Joenje H, Lo ten Foe J R, Oostra A B, van Berkel C G, Rooimans M A, Schroeder-Kurth T, Wegner R D, Gille J J, Buchwald M, Arwert F
Department of Human Genetics, Free University, Amsterdam, The Netherlands.
Blood. 1995 Sep 15;86(6):2156-60.
Fanconi anemia (FA) is an autosomal recessive disease with diverse clinical symptoms, life-threatening progressive panmyelopathy, and cellular hypersensitivity to cross-linking agents. Currently, 4 genetic subtypes or complementation groups (FA-A through FA-D) have been distinguished among 7 unrelated FA patients. We report the use of genetically marked FA lymphoblastoid cell lines representing each of the 4 presently known complementation groups to classify 13 unrelated FA patients through cell fusion and complementation analysis. Twelve cell lines failed to complement cross-linker sensitivity in fusion hybrids with only 1 of the 4 reference cell lines and could thus be unambiguously classified as FA-A (7 patients), FA-C (4 patients), or FA-D (1 patient). One cell line complemented all 4 reference cell lines and therefore represents a new complementation group, designated FA-E. These results imply that at least 5 genes appear to be involved in a pathway that, when defective, causes bone marrow failure in FA patients.

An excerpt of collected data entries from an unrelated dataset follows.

(* ===== verification/FixedBitSet.v ===== *)
(** The third-party crate [fixedbitset], as far as the session state uses it: an interface with
    its documented laws, and one instance, on which the witnesses are evaluated.

    The documentation of the crate: [with_capacity] and [grow] give disabled bits, [contains]
    is [false] outside the capacity, [insert] and [set] panic outside it, [clear] disables
    every bit, [ones] enumerates the enabled bits in ascending order, and [as_slice] is the
    sequence of [usize] blocks, least significant bit first.  [usize] has 64 bits. *)

From S2P Require Import Prelude.

Definition usize_BITS : Z := 64.
Definition usize_MAX : Z := 2 ^ usize_BITS - 1.

Class FixedBitSet (B : Type) := {
  with_capacity : Z → B;
  bits_len : B → Z;
  contains : B → Z → bool;
  (** [set] inside the capacity. *)
  put_bit : B → Z → bool → B;
  grow : B → Z → B;
  clear_bits : B → B;
  ones : B → list Z;
  as_slice : B → list Z;
}.

Class FixedBitSetLaws (B : Type) `{FixedBitSet B} : Prop := {
  len_nonneg b : 0 ≤ bits_len b;
  len_with_capacity n : 0 ≤ n → bits_len (with_capacity n) = n;
  contains_with_capacity n i : contains (with_capacity n) i = false;
  contains_out b i : ¬ 0 ≤ i < bits_len b → contains b i = false;
  len_put_bit b i v : bits_len (put_bit b i v) = bits_len b;
  contains_put_bit b i v j :
    0 ≤ i < bits_len b → contains (put_bit b i v) j = if i =? j then v else contains b j;
  len_grow b n : bits_len (grow b n) = Z.max (bits_len b) n;
  contains_grow b n i : contains (grow b n) i = contains b i;
  len_clear b : bits_len (clear_bits b) = bits_len b;
  contains_clear b i : contains (clear_bits b) i = false;
  ones_spec b : ones b = filter (λ i, contains b i = true) (seqZ 0 (bits_len b));
  as_slice_spec b i :
    0 ≤ i < bits_len b →
    ∃ block, as_slice b !! Z.to_nat (i / usize_BITS) = Some block ∧
             Z.testbit block (i mod usize_BITS) = contains b i;
  as_slice_range b j block :
    as_slice b !! j = Some block → 0 ≤ block ≤ usize_MAX;
}.

(** [set] and [insert], which panic outside the capacity. *)
Definition set_bit {S E} `{FixedBitSet B} (b : B) (i : Z) (v : bool) : M S E B :=
  if (0 <=? i) && (i <? bits_len b) then mret (put_bit b i v) else mpanic.
Definition insert_bit {S E} `{FixedBitSet B} (b : B) (i : Z) : M S E B := set_bit b i true.

Section Laws.
  Context `{FixedBitSetLaws B}.

Lemma set_bit_ok {S E} (b : B) i v (s : S) :
  0 ≤ i < bits_len b → set_bit (E:=E) b i v s = (Ok (put_bit b i v), s).
Proof.
  intros Hi. unfold set_bit.
  by rewrite (proj2 (Z.leb_le _ _)), (proj2 (Z.ltb_lt _ _)) by lia.
Qed.

Lemma contains_range b i : contains b i = true → 0 ≤ i < bits_len b.
Proof.
  intros Hc. destruct (decide (0 ≤ i < bits_len b)); [done|].
  by rewrite contains_out in Hc by done.
Qed.

Lemma elem_of_ones b i : i ∈ ones b ↔ contains b i = true.
Proof.
  rewrite ones_spec, list_elem_of_filter, elem_of_seqZ.
  split; [by intros [? _]|]. intros Hc. split; [done|]. apply contains_range in Hc. lia.
Qed.

Lemma NoDup_ones b : NoDup (ones b).
Proof. rewrite ones_spec. apply NoDup_filter, NoDup_seqZ. Qed.
End Laws.

(** * An instance: a capacity and the bits of a number *)

Record BitVector := mkBits { bv_len : Z; bv_bits : Z }.

Definition bv_ok_bit (n i v : Z) : bool := (0 <=? i) && (i <? n) && Z.testbit v i.

(** The first [n] blocks of a number. *)
Fixpoint bv_blocks (n : nat) (v : Z) : list Z :=
  match n with
  | O => []
  | S n => Z.land v usize_MAX :: bv_blocks n (Z.shiftr v usize_BITS)
  end.

(** The positions of the bits of a number, counted from [i]. *)
Fixpoint bits_from (p : positive) (i : Z) : list Z :=
  match p with
  | xH => [i]
  | xO p => bits_from p (i + 1)
  | xI p => i :: bits_from p (i + 1)
  end.

Definition bv_ones (v i : Z) : list Z := match v with Zpos p => bits_from p i | _ => [] end.

#[global] Instance BitVector_ops : FixedBitSet BitVector := {|
  with_capacity n := {| bv_len := Z.max 0 n; bv_bits := 0 |};
  bits_len b := Z.max 0 (bv_len b);
  contains b i := bv_ok_bit (bv_len b) i (bv_bits b);
  put_bit b i v := {| bv_len := bv_len b;
                      bv_bits := if v then Z.setbit (bv_bits b) i else Z.clearbit (bv_bits b) i |};
  grow b n := {| bv_len := Z.max (bv_len b) n;
                 bv_bits := Z.land (bv_bits b) (Z.ones (Z.max 0 (bv_len b))) |};
  clear_bits b := {| bv_len := bv_len b; bv_bits := 0 |};
  ones b := bv_ones (Z.land (bv_bits b) (Z.ones (Z.max 0 (bv_len b)))) 0;
  as_slice b :=
    bv_blocks (Z.to_nat ((Z.max 0 (bv_len b) + usize_BITS - 1) / usize_BITS)) (bv_bits b) |}.

Lemma bv_ok_bit_true n i v :
  bv_ok_bit n i v = true ↔ 0 ≤ i < n ∧ Z.testbit v i = true.
Proof. unfold bv_ok_bit. rewrite !andb_true_iff. lia. Qed.

Lemma bv_ok_bit_in n i v : 0 ≤ i < n → bv_ok_bit n i v = Z.testbit v i.
Proof. intros. unfold bv_ok_bit. lia. Qed.

Lemma bv_ok_bit_out n i v : ¬ 0 ≤ i < n → bv_ok_bit n i v = false.
Proof. intros. unfold bv_ok_bit. lia. Qed.

Lemma bv_blocks_lookup n v j block :
  bv_blocks n v !! j = Some block ↔
  (j < n)%nat ∧ block = Z.land (Z.shiftr v (usize_BITS * Z.of_nat j)) usize_MAX.
Proof.
  revert v j. induction n as [|n IH]; intros v [|j]; cbn [bv_blocks lookup list_lookup].
  - split; [done|lia].
  - split; [done|lia].
  - rewrite Z.mul_0_r, Z.shiftr_0_r. split; [|naive_solver lia]. intros [= <-]. split; [lia|done].
  - change (list_lookup j (bv_blocks n (Z.shiftr v usize_BITS)))
      with (bv_blocks n (Z.shiftr v usize_BITS) !! j).
    rewrite IH, Z.shiftr_shiftr by (unfold usize_BITS; lia).
    replace (usize_BITS + usize_BITS * Z.of_nat j) with (usize_BITS * Z.of_nat (S j))
      by (unfold usize_BITS; lia). split; intros [? ->]; (split; [lia|done]).
Qed.

Lemma filter_ext_in {A} (P Q : A → Prop) `{∀ x, Decision (P x)} `{∀ x, Decision (Q x)} (l : list A) :
  (∀ x, x ∈ l → P x ↔ Q x) → filter P l = filter Q l.
Proof.
  induction l as [|x l IH]; intros Hl; [done|]. rewrite !filter_cons.
  rewrite IH by (intros y Hy; apply Hl; by right).
  specialize (Hl x (list_elem_of_here x l)). case_decide; case_decide; tauto.
Qed.

Lemma bv_ones_step v i :
  0 ≤ v → bv_ones v i = (if Z.odd v then [i] else []) ++ bv_ones (Z.shiftr v 1) (i + 1).
Proof. intros Hv. destruct v as [|[p|p|]|p]; try done. Qed.

Lemma bv_ones_spec n v i :
  0 ≤ v < 2 ^ Z.of_nat n →
  bv_ones v i = filter (λ j, Z.testbit v (j - i) = true) (seqZ i (Z.of_nat n)).
Proof.
  revert v i. induction n as [|n IH]; intros v i Hv.
  { assert (v = 0) as -> by (change (2 ^ Z.of_nat 0) with 1 in Hv; lia). done. }
  rewrite Nat2Z.inj_succ, Z.pow_succ_r in Hv by lia.
  rewrite bv_ones_step, seqZ_cons, filter_cons by lia.
  rewrite (IH (Z.shiftr v 1)) by (rewrite Z.shiftr_div_pow2 by lia; change (2 ^ 1) with 2;
    Z.div_mod_to_equations; lia).
  rewrite Z.sub_diag, <- Z.bit0_odd, <- Z.add_1_r.
  replace (Z.pred (Z.of_nat (S n))) with (Z.of_nat n) by lia.
  assert (Hf : filter (λ j, Z.testbit (Z.shiftr v 1) (j - (i + 1)) = true) (seqZ (i + 1) (Z.of_nat n)) =
               filter (λ j, Z.testbit v (j - i) = true) (seqZ (i + 1) (Z.of_nat n))).
  { apply filter_ext_in. intros j Hj%elem_of_seqZ. rewrite Z.shiftr_spec by lia.
    by replace (j - (i + 1) + 1) with (j - i) by lia. }
  rewrite Hf. by destruct (Z.testbit v 0).
Qed.

#[global] Instance BitVector_laws : FixedBitSetLaws BitVector.
Proof.
  split; cbn [with_capacity bits_len contains put_bit grow clear_bits ones as_slice BitVector_ops
              bv_len bv_bits].
  - intros b. lia.
  - intros n Hn. lia.
  - intros n i. unfold bv_ok_bit. by rewrite Z.bits_0, andb_false_r.
  - intros b i Hi. apply bv_ok_bit_out. lia.
  - done.
  - intros b i v j Hi. destruct (decide (0 ≤ j < bv_len b)).
    + rewrite !bv_ok_bit_in by lia. destruct v.
      * rewrite Z.setbit_eqb by lia. destruct (Z.eqb_spec i j); [done|]. done.
      * rewrite Z.clearbit_eqb. destruct (Z.eqb_spec i j); simpl; [by rewrite andb_false_r|].
        by rewrite andb_true_r.
    + rewrite !bv_ok_bit_out by lia. destruct (Z.eqb_spec i j); [lia|done].
  - intros b n. lia.
  - intros b n i. destruct (decide (0 ≤ i < bv_len b)).
    + rewrite !bv_ok_bit_in by lia. rewrite Z.land_spec, Z.ones_spec_low by lia.
      by rewrite andb_true_r.
    + rewrite (bv_ok_bit_out (bv_len b)) by lia. unfold bv_ok_bit.
      destruct (Z.leb_spec 0 i); [|done]. simpl.
      rewrite Z.land_spec, Z.ones_spec_high by lia. by rewrite !andb_false_r.
  - done.
  - intros b i. unfold bv_ok_bit. by rewrite Z.bits_0, andb_false_r.
  - intros b. rewrite Z.land_ones by lia. set (n := Z.max 0 (bv_len b)).
    rewrite (bv_ones_spec (Z.to_nat n)) by (rewrite Z2Nat.id by lia; apply Z.mod_pos_bound; lia).
    rewrite Z2Nat.id by lia. apply filter_ext_in. intros j Hj%elem_of_seqZ. rewrite Z.sub_0_r.
    rewrite bv_ok_bit_in by lia. by rewrite Z.mod_pow2_bits_low by lia.
  - intros b i Hi. eexists. split.
    { apply bv_blocks_lookup. split; [|reflexivity]. unfold usize_BITS in *.
      apply Z2Nat.inj_lt; [Z.div_mod_to_equations; lia..|]. Z.div_mod_to_equations. lia. }
    unfold usize_BITS in *. rewrite Z2Nat.id by (apply Z.div_pos; lia).
    rewrite Z.land_spec. unfold usize_MAX, usize_BITS. change (2 ^ 64 - 1) with (Z.ones 64).
    rewrite Z.ones_spec_low by (Z.div_mod_to_equations; lia). rewrite andb_true_r.
    rewrite Z.shiftr_spec by (Z.div_mod_to_equations; lia).
    replace (i mod 64 + 64 * (i / 64)) with i by (Z.div_mod_to_equations; lia).
    symmetry. apply bv_ok_bit_in. lia.
  - intros b j block [_ ->]%bv_blocks_lookup.
    unfold usize_MAX, usize_BITS. change (2 ^ 64 - 1) with (Z.ones 64).
    rewrite Z.land_ones by lia. change (Z.ones 64) with (2 ^ 64 - 1).
    match goal with |- 0 ≤ ?a mod _ ≤ _ => pose proof (Z.mod_pos_bound a (2 ^ 64)) end.
    lia.
Qed.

范可尼贫血(FA)是一种常染色体隐性疾病,具有多种临床症状、危及生命的进行性全骨髓病以及细胞对交联剂的超敏反应。目前,在7例无亲缘关系的FA患者中已区分出4种遗传亚型或互补组(FA-A至FA-D)。我们报告了使用代表目前已知的4个互补组中每一组的基因标记的FA淋巴母细胞系,通过细胞融合和互补分析对13例无亲缘关系的FA患者进行分类。12个细胞系在与4个参考细胞系中的仅1个细胞系形成的融合杂种中未能互补交联剂敏感性,因此可明确分类为FA-A(7例患者)、FA-C(4例患者)或FA-D(1例患者)。一个细胞系与所有4个参考细胞系互补,因此代表一个新的互补组,命名为FA-E。这些结果表明,至少有5个基因似乎参与了一条通路,该通路一旦有缺陷,就会导致FA患者出现骨髓衰竭。